Plus, it's not easy to be on a diet when you are married to someone who is not. You feel tempted to eat the same things he does, and you also don't want to cook only healthy things if he won't eat it. Therefore I end up having more junk food than I would like to, but I still try to compensate with eating healthy during other days or other times. I still want to be able to go to a restaurant with him or fast food every now and then, and be normal, rather than obsess with every little thing I eat, thus making it an unpleasant experience for him. I found that the secret is, have everything in moderation, know your calories, and your limits. If you pig out one day, make sure you stay in line during the week.

Finally, water, water, water!! I try to drink at least 2 liters a day.

As far as activities go, let me start by saying, once again, that on April 7th, the day I decided to start this whole thing, I was nowhere near an active person. I didn't walk, run, or even lifted as much as a feather. I was really sedentary. All I did was go home, watch TV and eat, and then clean the apartment the days I was off. I started the c25k program on April 17th and I remember how tired I was from running up some hills near my apartment for 30 seconds straight. My lungs were in pain, my back hurt like hell, I did NOT enjoy it at all. Last week, I ran around those same hills, for 25 minutes straight. The only reason I stopped, was because I was getting late for my eye doctor appointment and had to get ready. But I have done 5k's and even ran 4 miles once.

I started crossfit the same week. I remember my whole body was hurting just from doing overhead squats with PVC pipes and body weight squats. Now I can do the work outs just like everyone else, and even did a barbell back squat with 75lbs on my shoulder. I didn't even shake. I have been seeing improvement little by little, on the amount of weight I can lift, reps I can do, distance I can run, etc. It just feels great to be able to do the same things the strong girls are doing. I'm one of the strong girls now! :) I try to go to my crossfit classes 3 times a week, and run at least once. 

So now you ask, what has all this done for me?

I have lost 16 pounds in about 4 months. I have gone down 2 sizes of clothing (from 12 to 8). My work pants are all too big. I can wear anything in my closet and look great. It's so funny how, on a daily basis, it doesn't seem like I'm losing weight according to scale, because it feels like I'm always on a Plateau. At first, I plateaud between 155 and 158, then I plateaud between 148 and 153, and now I am at 143 and 145. But when I look back, I went from 160 to 143! So, when they say your body is just getting re-adjusted, I really believe it. So now, when I weigh myself everyday and I see either 144 or 145, I know it's just temporary. Plus, my pants keep getting baggier and baggier, so either they are getting larger or I am getting smaller :)

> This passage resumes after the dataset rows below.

(* ===== verification/ModLogProps.v ===== *)
(** * What the merged modification log says

    Whatever entries the threads logged and however they were divided, the merged
    log holds them by account; its hash and the block made from it do not depend on
    the division, and the block is exactly the logged transactions. *)
From stdpp Require Import base gmap list strings sorting.
From S2P Require Import Prelude RecyclingTrie Types Asset SeqTracker Accounts AccountLmdb Database DbView Offers SerialManager BlockValidator ModLog.
Import AccountModificationLog.

(** ** Removing duplicates *)
Lemma dedup_loop_distinct {A} (eq : A -> A -> bool) fuel (l : list A) i :
  (forall j a b, l !! S j = Some a -> l !! j = Some b -> eq a b = false) -> (0 < i)%nat -> dedup_loop fuel eq l i = l.
Proof.
  intros Hl. revert i. induction fuel as [|fuel IH]; intros i Hi; [done|]. cbn [dedup_loop].
  destruct (l !! i) as [a|] eqn:Ea; [|done]. destruct (l !! (i - 1)%nat) as [b|] eqn:Eb; [|done].
  destruct i as [|i]; [lia|]. replace (S i - 1)%nat with i in Eb by lia. rewrite (Hl i a b Ea Eb). apply IH. lia.
Qed.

SO basically, no matter how long I plateau or how many times I might feel weak or fall, as long as I don't give up, I see results eventually!

I think the most rewarding aspect of all this, is having people look at you and be inspired by your changes. Since I started this whole thing, 3 women I know joined crossfit and/or started running. Even my husband started running! People are always commenting on how much weight I lost and how good I look, and that is the best feeling in the world.

I haven't reached my goal yet, but I am more than halfway there, and damn, it feels good.